Specific services are not important; you just have to be
eligible for benefits. The insurance company pays the
policyholder directly at the maximum daily rate. Some
long-term care policies use a disability income model so
that the money you receive each month can be spent on
whatever services you need and you have the freedom to
hire caregivers you choose. The increased flexibility
is more expensive.
A benefit
period is the limit of
total benefits that will be paid out once you make a
claim. Sometimes, the benefit period will be stated in
length of time (i.e. 2 years, 3 years, 4 years, or even
lifetime). Other policies will mention the maximum
total benefit in a specific dollar amount. In most
states, the minimum amount of benefit is one year.
You can choose the number of years that
the policy will cover your long-term care needs.
Typically, they can choose from 2 years, 3 years, 4
years, 5 years, 6 years, or lifetime care. It is
recommended that you have a minimum of a 3-year policy.
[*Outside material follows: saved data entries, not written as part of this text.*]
(** [estimated_tx_size] of a transaction without proofs: the proofs it would have are added. *)
Definition zswap_counts (self : Transaction) : Z * Z :=
  match self with
  | Standard stx =>
      (Zsum (offer_input_count ∘ snd <$> offers_of stx), Zsum (offer_output_count ∘ snd <$> offers_of stx))
  | ClaimRewards _ => (0, 0)
  end.
Definition est_size (self : Transaction) : Z :=
  trunc u64_max (tx_serialized_size self + count (calls_of self) * PROOF_SIZE
    + (zswap_counts self).1 * INPUT_PROOF_SIZE + (zswap_counts self).2 * OUTPUT_PROOF_SIZE
    + Zsum (spend_count ∘ snd <$> intents_of self) * DUST_SPEND_PROOF_SIZE).

(** [ContractCall::public_inputs_len]. *)
Definition public_inputs_len (call : ContractCall) : Z :=
  let program := (option_list (guaranteed_transcript call) ++ option_list (fallible_transcript call)) ≫= t_program in
  sat_add u64_max 2 (foldl (sat_add u64_max) 0 (op_field_size <$> program)).

(** ** Validation *)
Section validation.
Context (model : TransactionCostModel).
Let cm := runtime_cost_model model.

Definition action_validation (cost : RunningCost) (action : ContractAction) : RunningCost :=
  match action with
  | Call call =>
      (add_compute cost (cm_verifier_key_load cm) + proof_verify model (public_inputs_len call))%cost
  | Maintain upd => add_compute cost (CostDuration_mul (cm_signature_verify_constant cm) (count (mu_signatures upd)))
  | Deploy _ => cost
  end.
Definition intent_validation (cost : RunningCost) (intent : Intent) : RunningCost :=
  let cost := add_compute cost (cm_pedersen_valid cm) in
  let cost := add_compute cost (CostDuration_mul (cm_signature_verify_constant cm)
                (Zsum (count ∘ uo_signatures <$> unshielded_offers intent))) in
  let cost := foldl action_validation cost (actions intent) in
  match dust_actions intent with
  | Some da =>
      add_compute (cost + proof_verify model DUST_SPEND_PIS * count (spends da))%cost
        (CostDuration_mul (cm_signature_verify_constant cm) (count (registrations da)))
  | None => cost
  end.
(** [Transaction::validation_cost] for a given size estimate. *)
Definition validation_cost_of_size (tx_size : Z) (self : Transaction) : SyntheticCost :=
  match self with
  | Standard stx =>
      let vk_reads := Z.of_nat (size (list_to_set ((fun c => (call_address c, call_entry_point c)) <$> calls_of self)
                                       : gset (ContractAddress * EntryPointBuf))) in
      let cost := baseline_cost model in
      let cost := (cost + (cell_read model VERIFIER_KEY_SIZE + map_index model EXPECTED_CONTRACT_DEPTH
                           + map_index model EXPECTED_OPERATIONS_DEPTH) * vk_reads)%cost in
      let offers := (offers_of stx).*2 in
      let cost := (cost + proof_verify model INPUT_PIS * Zsum (offer_input_count <$> offers))%cost in
      let cost := (cost + proof_verify model OUTPUT_PIS * Zsum (offer_output_count <$> offers))%cost in
      let cost := foldl intent_validation cost (intents_of self).*2 in
      let cost := add_compute cost (CostDuration_mul (CostDuration_add (cm_hash_to_curve cm) (cm_ec_mul cm))
                    (Zsum (count ∘ offer_deltas <$> offers))) in
      let cost := add_compute cost (cm_ec_mul cm) in
      let res := SyntheticCost_of_running cost in
      {| sc_read_time := sc_read_time res; sc_compute_time := sc_compute_time res; sc_block_usage := tx_size;
         sc_bytes_written := sc_bytes_written res; sc_bytes_churned := sc_bytes_churned res |}
  | ClaimRewards _ =>
      SyntheticCost_of_running (RunningCost_compute (cm_signature_verify_constant cm) + baseline_cost model)%cost
  end.
Definition validation_cost (self : Transaction) : SyntheticCost := validation_cost_of_size (est_size self) self.
End validation.

(** ** Application

    The costs of the guaranteed and of the fallible part, [g_cost] and [f_cost]. *)
Section application.
Context (model : TransactionCostModel).
Let cm := runtime_cost_model model.
Abbreviation costs := (RunningCost * RunningCost)%type.

Definition unshielded_offer_cost (cost : RunningCost) (offer : UnshieldedOffer) : RunningCost :=
  let inputs := count (uo_inputs offer) in
  let outputs := count (uo_outputs offer) in
  let night_inputs := count (filter (fun i => us_type i = NIGHT) (uo_inputs offer)) in
  let night_outputs := count (filter (fun o => uout_type o = NIGHT) (uo_outputs offer)) in
  let cost := (cost + map_index model EXPECTED_UTXO_DEPTH * inputs)%cost in
  let cost := (cost + (map_remove model EXPECTED_UTXO_DEPTH true + cell_delete UTXO_SIZE) * inputs)%cost in
  let cost := (cost + (map_insert EXPECTED_UTXO_DEPTH false + cell_write UTXO_SIZE false) * outputs)%cost in
  let cost := (cost + (merkle_tree_insert_unamortized model 32 false
                       + cell_write DUST_GENERATION_INFO_SIZE false) * night_inputs)%cost in
  let cost := (cost + (map_index model EXPECTED_UTXO_DEPTH + cell_read model FR_BYTES) * night_outputs)%cost in
  let cost := (cost + (cell_read model 8 + cell_write 8 true) * night_outputs)%cost in
  let cost := (cost + (merkle_tree_insert_amortized model 32 false
                       + cell_write DUST_GENERATION_INFO_SIZE false) * night_outputs)%cost in
  let cost := (cost + (map_insert EXPECTED_UTXO_DEPTH false + cell_write 8 false) * night_outputs)%cost in
  let cost := (cost + (cell_read model 8 + cell_write 8 true) * night_outputs)%cost in
  let cost := (cost + (merkle_tree_insert_amortized model EXPECTED_UTXO_DEPTH false
                       + cell_write FR_BYTES false) * night_outputs)%cost in
  (cost + RunningCost_compute (CostDuration_mul
     (CostDuration_mul (cm_transient_hash cm) FRESH_DUST_COMMITMENT_HASHES) night_outputs))%cost.

Definition registration_cost (intent : Intent) (g_cost : RunningCost) (reg : DustRegistration) : RunningCost :=
  match dust_address reg with
  | None => (g_cost + (map_remove model EXPECTED_GENERATION_DEPTH true + cell_delete FR_BYTES))%cost
  | Some _ =>
      let g_cost := (g_cost + (map_insert EXPECTED_GENERATION_DEPTH false + cell_write FR_BYTES false))%cost in
      let night_inputs := count (filter (fun i => us_owner i = night_key reg /\ us_type i = NIGHT)
        (option_list (guaranteed_unshielded_offer intent) ≫= uo_inputs)) in
      let g_cost := (g_cost + (map_index model EXPECTED_UTXO_DEPTH + cell_read model 8) * night_inputs)%cost in
      (g_cost + (merkle_tree_index model EXPECTED_UTXO_DEPTH
                 + cell_read model DUST_GENERATION_INFO_SIZE) * night_inputs)%cost
  end.

Definition transcript_cost (cost : RunningCost) (transcript : option Transcript) : RunningCost :=
  match transcript with
  | Some t => (cost + t_gas t + stack_setup_cost_for_effects model (t_effects t))%cost
  | None => cost
  end.
Definition update_part_cost (f_cost : RunningCost) (part : SingleUpdate) : RunningCost :=
  match part with
  | ReplaceAuthority auth => (f_cost + (tree_copy (authority_nodes auth) + map_insert 1 true))%cost
  | VerifierKeyRemove _ _ =>
      (f_cost + (map_remove model EXPECTED_OPERATIONS_DEPTH true + cell_delete VERIFIER_KEY_SIZE + map_insert 1 true))%cost
  | VerifierKeyInsert _ _ =>
      (f_cost + (map_insert EXPECTED_OPERATIONS_DEPTH false + cell_write VERIFIER_KEY_SIZE false + map_insert 1 true))%cost
  end.
Definition action_cost (gf : costs) (action : ContractAction) : costs :=
  let '(g_cost, f_cost) := gf in
  match action with
  | Call call =>
      let base := (map_index model EXPECTED_CONTRACT_DEPTH + map_insert EXPECTED_CONTRACT_DEPTH true
                   + map_index model 1 + map_insert 1 true)%cost in
      let '(g_cost, f_cost) := match guaranteed_transcript call with
                               | Some _ => (g_cost + base, f_cost)%cost
                               | None => (g_cost, f_cost + base)%cost
                               end in
      (transcript_cost g_cost (guaranteed_transcript call), transcript_cost f_cost (fallible_transcript call))
  | Deploy deploy =>
      let f_cost := (f_cost + map_index model EXPECTED_CONTRACT_DEPTH)%cost in
      (g_cost, f_cost + (map_insert EXPECTED_CONTRACT_DEPTH false
                         + tree_copy (contract_state_nodes (initial_state deploy))))%cost
  | Maintain upd =>
      let f_cost := (f_cost + map_index model EXPECTED_CONTRACT_DEPTH)%cost in
      let f_cost := (f_cost + (map_index model 1 * 2 + map_insert 1 true * 2 + cell_read model 8 + cell_write 8 true))%cost in
      let f_cost := foldl update_part_cost f_cost (mu_updates upd) in
      (g_cost, f_cost + map_insert EXPECTED_CONTRACT_DEPTH true)%cost
  end.

Definition replay_protection_cost (cost : RunningCost) : RunningCost :=
  (cost + (time_filter_map_lookup model + cell_read model HASH_BYTES)
        + (time_filter_map_insert false + cell_write HASH_BYTES false))%cost.
Definition intent_cost (gf : costs) (intent : Intent) : costs :=
  let '(g_cost, f_cost) := gf in
  let g_cost := replay_protection_cost g_cost in
  let g_cost := foldl unshielded_offer_cost g_cost (option_list (guaranteed_unshielded_offer intent)) in
  let f_cost := foldl unshielded_offer_cost f_cost (option_list (fallible_unshielded_offer intent)) in
  let dust_spends := spend_count intent in
  let g_cost := (g_cost + map_index model 32 * dust_spends)%cost in
  let g_cost := (g_cost + (map_insert EXPECTED_UTXO_DEPTH false + cell_write FR_BYTES false) * dust_spends)%cost in
  let g_cost := (g_cost + (cell_read model 8 + cell_write 8 true) * dust_spends)%cost in
  let g_cost := (g_cost + (merkle_tree_insert_amortized model EXPECTED_UTXO_DEPTH false
                           + cell_write FR_BYTES false) * dust_spends)%cost in
  let g_cost := (g_cost + time_filter_map_lookup model * 2)%cost in
  let g_cost := foldl (registration_cost intent) g_cost (option_list (dust_actions intent) ≫= registrations) in
  foldl action_cost (g_cost, f_cost) (actions intent).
The average length of stay in a nursing home is about
three years, however, keep in mind that most people will
receive care in their home for at least two years before
nursing home placement is required. Therefore, it might
be more beneficial for you to have a five or six year
plan.
IF you have a family
history of Alzheimer’s disease, Parkinson’s disease,
Multiple Sclerosis, Lou Gehrig’s Disease (ALS), or other
long-term disease processes, it is recommended that you
choose lifetime care.
Most policies today
pay the policyholder out of a “pool” of money. For
example, if you choose a 4-year plan at $100/day, they
have a pool of money that equals: $146,000. If the
client only uses $50/day for some length of time, the
other half ($50) remains in their pool of money. This
means that a 4-year plan could essentially last longer
than four years.
Therefore, if you
have been on claim for four years, yet you still have
$30,000 left in their pool of money, you can stay on
claim with benefits paid at their maximum daily benefit
until that $30,000 has been exhausted. Benefits will be
paid as long as it is certified by a health care
professional that you will continue to need care.